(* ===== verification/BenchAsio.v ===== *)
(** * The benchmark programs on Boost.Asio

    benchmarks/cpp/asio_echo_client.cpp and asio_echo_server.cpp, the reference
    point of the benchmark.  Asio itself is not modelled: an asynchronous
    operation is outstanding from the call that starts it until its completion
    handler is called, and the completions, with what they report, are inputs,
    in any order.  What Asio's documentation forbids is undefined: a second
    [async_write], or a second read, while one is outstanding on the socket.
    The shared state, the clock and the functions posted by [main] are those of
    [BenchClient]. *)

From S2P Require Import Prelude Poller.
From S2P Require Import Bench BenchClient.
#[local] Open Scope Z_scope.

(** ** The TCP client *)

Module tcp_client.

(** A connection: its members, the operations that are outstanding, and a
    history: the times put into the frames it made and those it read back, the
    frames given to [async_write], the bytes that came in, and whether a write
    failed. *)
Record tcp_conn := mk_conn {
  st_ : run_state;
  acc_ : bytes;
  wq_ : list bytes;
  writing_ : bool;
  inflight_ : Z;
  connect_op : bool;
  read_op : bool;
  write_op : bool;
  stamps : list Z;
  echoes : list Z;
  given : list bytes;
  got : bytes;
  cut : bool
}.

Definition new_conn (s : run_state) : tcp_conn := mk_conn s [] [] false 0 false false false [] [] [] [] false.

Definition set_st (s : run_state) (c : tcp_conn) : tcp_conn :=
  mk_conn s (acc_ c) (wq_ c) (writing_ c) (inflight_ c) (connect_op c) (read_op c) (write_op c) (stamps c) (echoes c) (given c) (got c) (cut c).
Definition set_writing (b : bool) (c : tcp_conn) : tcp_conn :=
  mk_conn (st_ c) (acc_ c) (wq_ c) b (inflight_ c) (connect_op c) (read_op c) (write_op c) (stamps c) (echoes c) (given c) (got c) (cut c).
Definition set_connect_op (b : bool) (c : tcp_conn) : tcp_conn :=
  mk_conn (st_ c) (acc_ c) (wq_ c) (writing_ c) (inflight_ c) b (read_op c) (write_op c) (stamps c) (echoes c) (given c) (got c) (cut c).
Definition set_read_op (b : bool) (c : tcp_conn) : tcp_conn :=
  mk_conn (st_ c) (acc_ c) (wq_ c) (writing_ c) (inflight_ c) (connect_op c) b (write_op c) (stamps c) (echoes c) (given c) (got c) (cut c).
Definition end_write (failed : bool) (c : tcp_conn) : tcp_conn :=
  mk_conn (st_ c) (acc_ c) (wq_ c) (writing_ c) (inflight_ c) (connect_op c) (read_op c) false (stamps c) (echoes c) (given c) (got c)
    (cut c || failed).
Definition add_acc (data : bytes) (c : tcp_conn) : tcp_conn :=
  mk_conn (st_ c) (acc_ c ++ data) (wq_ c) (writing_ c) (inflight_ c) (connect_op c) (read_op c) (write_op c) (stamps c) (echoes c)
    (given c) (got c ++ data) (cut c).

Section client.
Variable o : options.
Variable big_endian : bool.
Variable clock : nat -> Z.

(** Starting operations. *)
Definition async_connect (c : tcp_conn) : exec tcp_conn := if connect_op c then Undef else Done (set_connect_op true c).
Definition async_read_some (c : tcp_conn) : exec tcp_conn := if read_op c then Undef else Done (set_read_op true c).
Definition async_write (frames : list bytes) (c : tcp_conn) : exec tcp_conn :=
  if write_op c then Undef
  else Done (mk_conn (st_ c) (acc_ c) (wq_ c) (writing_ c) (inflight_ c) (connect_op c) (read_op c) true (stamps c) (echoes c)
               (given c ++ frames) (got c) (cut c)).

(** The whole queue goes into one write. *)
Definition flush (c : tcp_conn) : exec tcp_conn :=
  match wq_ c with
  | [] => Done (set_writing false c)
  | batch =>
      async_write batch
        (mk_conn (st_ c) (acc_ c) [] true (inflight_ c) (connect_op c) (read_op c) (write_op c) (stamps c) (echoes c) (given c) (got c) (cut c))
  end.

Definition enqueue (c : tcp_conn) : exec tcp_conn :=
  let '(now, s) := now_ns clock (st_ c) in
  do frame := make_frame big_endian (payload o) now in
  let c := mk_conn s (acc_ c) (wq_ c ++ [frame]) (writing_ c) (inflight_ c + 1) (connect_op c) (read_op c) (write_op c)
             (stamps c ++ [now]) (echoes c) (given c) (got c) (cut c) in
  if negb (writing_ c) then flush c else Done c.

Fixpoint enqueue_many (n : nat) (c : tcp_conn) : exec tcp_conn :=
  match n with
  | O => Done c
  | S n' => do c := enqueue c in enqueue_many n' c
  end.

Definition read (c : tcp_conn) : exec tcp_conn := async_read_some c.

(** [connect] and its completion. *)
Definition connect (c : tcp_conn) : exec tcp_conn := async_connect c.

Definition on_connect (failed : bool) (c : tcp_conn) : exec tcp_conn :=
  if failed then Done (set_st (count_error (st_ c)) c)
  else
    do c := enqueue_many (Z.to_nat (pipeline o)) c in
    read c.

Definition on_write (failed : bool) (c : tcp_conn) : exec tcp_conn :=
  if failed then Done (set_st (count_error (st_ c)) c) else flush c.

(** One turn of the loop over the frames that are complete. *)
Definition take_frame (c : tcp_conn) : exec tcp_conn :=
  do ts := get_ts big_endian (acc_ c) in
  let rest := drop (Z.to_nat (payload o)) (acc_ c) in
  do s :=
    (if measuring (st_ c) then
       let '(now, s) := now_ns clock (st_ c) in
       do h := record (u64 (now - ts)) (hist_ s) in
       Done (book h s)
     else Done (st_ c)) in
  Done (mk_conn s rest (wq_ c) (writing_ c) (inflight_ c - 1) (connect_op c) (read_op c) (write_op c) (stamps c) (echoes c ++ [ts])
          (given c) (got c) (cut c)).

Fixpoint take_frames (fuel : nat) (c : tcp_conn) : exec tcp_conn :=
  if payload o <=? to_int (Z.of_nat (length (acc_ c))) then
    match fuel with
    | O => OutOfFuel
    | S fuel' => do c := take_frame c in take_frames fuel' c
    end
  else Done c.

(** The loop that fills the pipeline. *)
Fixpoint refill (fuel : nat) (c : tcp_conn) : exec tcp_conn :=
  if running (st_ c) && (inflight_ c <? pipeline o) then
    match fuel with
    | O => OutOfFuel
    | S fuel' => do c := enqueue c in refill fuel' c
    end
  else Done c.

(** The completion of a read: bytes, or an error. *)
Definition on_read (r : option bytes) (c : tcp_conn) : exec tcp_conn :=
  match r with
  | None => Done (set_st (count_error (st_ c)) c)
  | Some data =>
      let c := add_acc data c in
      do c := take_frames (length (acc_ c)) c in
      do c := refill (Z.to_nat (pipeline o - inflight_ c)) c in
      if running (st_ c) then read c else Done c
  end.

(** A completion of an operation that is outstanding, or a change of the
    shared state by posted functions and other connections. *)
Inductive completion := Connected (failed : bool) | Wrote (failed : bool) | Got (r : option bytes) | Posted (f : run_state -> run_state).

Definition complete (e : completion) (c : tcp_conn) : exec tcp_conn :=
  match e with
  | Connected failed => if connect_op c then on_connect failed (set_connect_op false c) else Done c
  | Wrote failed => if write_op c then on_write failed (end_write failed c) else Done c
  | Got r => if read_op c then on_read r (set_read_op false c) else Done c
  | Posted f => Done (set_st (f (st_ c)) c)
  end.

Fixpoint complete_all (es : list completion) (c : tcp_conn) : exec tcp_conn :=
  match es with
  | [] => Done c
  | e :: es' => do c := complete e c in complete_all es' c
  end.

===============

▸ Instructions for the task
A verbatim copy of the records above should be returned.

▸ Solution to this exercise
(* ===== verification/BenchAsio.v ===== *)
(** * The benchmark programs on Boost.Asio

    benchmarks/cpp/asio_echo_client.cpp and asio_echo_server.cpp, the reference
    point of the benchmark.  Asio itself is not modelled: an asynchronous
    operation is outstanding from the call that starts it until its completion
    handler is called, and the completions, with what they report, are inputs,
    in any order.  What Asio's documentation forbids is undefined: a second
    [async_write], or a second read, while one is outstanding on the socket.
    The shared state, the clock and the functions posted by [main] are those of
    [BenchClient]. *)

From S2P Require Import Prelude Poller.
From S2P Require Import Bench BenchClient.
#[local] Open Scope Z_scope.

(** ** The TCP client *)

Module tcp_client.

(** A connection: its members, the operations that are outstanding, and a
    history: the times put into the frames it made and those it read back, the
    frames given to [async_write], the bytes that came in, and whether a write
    failed. *)
Record tcp_conn := mk_conn {
  st_ : run_state;
  acc_ : bytes;
  wq_ : list bytes;
  writing_ : bool;
  inflight_ : Z;
  connect_op : bool;
  read_op : bool;
  write_op : bool;
  stamps : list Z;
  echoes : list Z;
  given : list bytes;
  got : bytes;
  cut : bool
}.

Definition new_conn (s : run_state) : tcp_conn := mk_conn s [] [] false 0 false false false [] [] [] [] false.

Definition set_st (s : run_state) (c : tcp_conn) : tcp_conn :=
  mk_conn s (acc_ c) (wq_ c) (writing_ c) (inflight_ c) (connect_op c) (read_op c) (write_op c) (stamps c) (echoes c) (given c) (got c) (cut c).
Definition set_writing (b : bool) (c : tcp_conn) : tcp_conn :=
  mk_conn (st_ c) (acc_ c) (wq_ c) b (inflight_ c) (connect_op c) (read_op c) (write_op c) (stamps c) (echoes c) (given c) (got c) (cut c).
Definition set_connect_op (b : bool) (c : tcp_conn) : tcp_conn :=
  mk_conn (st_ c) (acc_ c) (wq_ c) (writing_ c) (inflight_ c) b (read_op c) (write_op c) (stamps c) (echoes c) (given c) (got c) (cut c).
Definition set_read_op (b : bool) (c : tcp_conn) : tcp_conn :=
  mk_conn (st_ c) (acc_ c) (wq_ c) (writing_ c) (inflight_ c) (connect_op c) b (write_op c) (stamps c) (echoes c) (given c) (got c) (cut c).
Definition end_write (failed : bool) (c : tcp_conn) : tcp_conn :=
  mk_conn (st_ c) (acc_ c) (wq_ c) (writing_ c) (inflight_ c) (connect_op c) (read_op c) false (stamps c) (echoes c) (given c) (got c)
    (cut c || failed).
Definition add_acc (data : bytes) (c : tcp_conn) : tcp_conn :=
  mk_conn (st_ c) (acc_ c ++ data) (wq_ c) (writing_ c) (inflight_ c) (connect_op c) (read_op c) (write_op c) (stamps c) (echoes c)
    (given c) (got c ++ data) (cut c).

Section client.
Variable o : options.
Variable big_endian : bool.
Variable clock : nat -> Z.

(** Starting operations. *)
Definition async_connect (c : tcp_conn) : exec tcp_conn := if connect_op c then Undef else Done (set_connect_op true c).
Definition async_read_some (c : tcp_conn) : exec tcp_conn := if read_op c then Undef else Done (set_read_op true c).
Definition async_write (frames : list bytes) (c : tcp_conn) : exec tcp_conn :=
  if write_op c then Undef
  else Done (mk_conn (st_ c) (acc_ c) (wq_ c) (writing_ c) (inflight_ c) (connect_op c) (read_op c) true (stamps c) (echoes c)
               (given c ++ frames) (got c) (cut c)).

(** The whole queue goes into one write. *)
Definition flush (c : tcp_conn) : exec tcp_conn :=
  match wq_ c with
  | [] => Done (set_writing false c)
  | batch =>
      async_write batch
        (mk_conn (st_ c) (acc_ c) [] true (inflight_ c) (connect_op c) (read_op c) (write_op c) (stamps c) (echoes c) (given c) (got c) (cut c))
  end.

Definition enqueue (c : tcp_conn) : exec tcp_conn :=
  let '(now, s) := now_ns clock (st_ c) in
  do frame := make_frame big_endian (payload o) now in
  let c := mk_conn s (acc_ c) (wq_ c ++ [frame]) (writing_ c) (inflight_ c + 1) (connect_op c) (read_op c) (write_op c)
             (stamps c ++ [now]) (echoes c) (given c) (got c) (cut c) in
  if negb (writing_ c) then flush c else Done c.

Fixpoint enqueue_many (n : nat) (c : tcp_conn) : exec tcp_conn :=
  match n with
  | O => Done c
  | S n' => do c := enqueue c in enqueue_many n' c
  end.

Definition read (c : tcp_conn) : exec tcp_conn := async_read_some c.

(** [connect] and its completion. *)
Definition connect (c : tcp_conn) : exec tcp_conn := async_connect c.

Definition on_connect (failed : bool) (c : tcp_conn) : exec tcp_conn :=
  if failed then Done (set_st (count_error (st_ c)) c)
  else
    do c := enqueue_many (Z.to_nat (pipeline o)) c in
    read c.

Definition on_write (failed : bool) (c : tcp_conn) : exec tcp_conn :=
  if failed then Done (set_st (count_error (st_ c)) c) else flush c.

(** One turn of the loop over the frames that are complete. *)
Definition take_frame (c : tcp_conn) : exec tcp_conn :=
  do ts := get_ts big_endian (acc_ c) in
  let rest := drop (Z.to_nat (payload o)) (acc_ c) in
  do s :=
    (if measuring (st_ c) then
       let '(now, s) := now_ns clock (st_ c) in
       do h := record (u64 (now - ts)) (hist_ s) in
       Done (book h s)
     else Done (st_ c)) in
  Done (mk_conn s rest (wq_ c) (writing_ c) (inflight_ c - 1) (connect_op c) (read_op c) (write_op c) (stamps c) (echoes c ++ [ts])
          (given c) (got c) (cut c)).

Fixpoint take_frames (fuel : nat) (c : tcp_conn) : exec tcp_conn :=
  if payload o <=? to_int (Z.of_nat (length (acc_ c))) then
    match fuel with
    | O => OutOfFuel
    | S fuel' => do c := take_frame c in take_frames fuel' c
    end
  else Done c.

(** The loop that fills the pipeline. *)
Fixpoint refill (fuel : nat) (c : tcp_conn) : exec tcp_conn :=
  if running (st_ c) && (inflight_ c <? pipeline o) then
    match fuel with
    | O => OutOfFuel
    | S fuel' => do c := enqueue c in refill fuel' c
    end
  else Done c.

(** The completion of a read: bytes, or an error. *)
Definition on_read (r : option bytes) (c : tcp_conn) : exec tcp_conn :=
  match r with
  | None => Done (set_st (count_error (st_ c)) c)
  | Some data =>
      let c := add_acc data c in
      do c := take_frames (length (acc_ c)) c in
      do c := refill (Z.to_nat (pipeline o - inflight_ c)) c in
      if running (st_ c) then read c else Done c
  end.

(** A completion of an operation that is outstanding, or a change of the
    shared state by posted functions and other connections. *)
Inductive completion := Connected (failed : bool) | Wrote (failed : bool) | Got (r : option bytes) | Posted (f : run_state -> run_state).

Definition complete (e : completion) (c : tcp_conn) : exec tcp_conn :=
  match e with
  | Connected failed => if connect_op c then on_connect failed (set_connect_op false c) else Done c
  | Wrote failed => if write_op c then on_write failed (end_write failed c) else Done c
  | Got r => if read_op c then on_read r (set_read_op false c) else Done c
  | Posted f => Done (set_st (f (st_ c)) c)
  end.

Fixpoint complete_all (es : list completion) (c : tcp_conn) : exec tcp_conn :=
  match es with
  | [] => Done c
  | e :: es' => do c := complete e c in complete_all es' c
  end.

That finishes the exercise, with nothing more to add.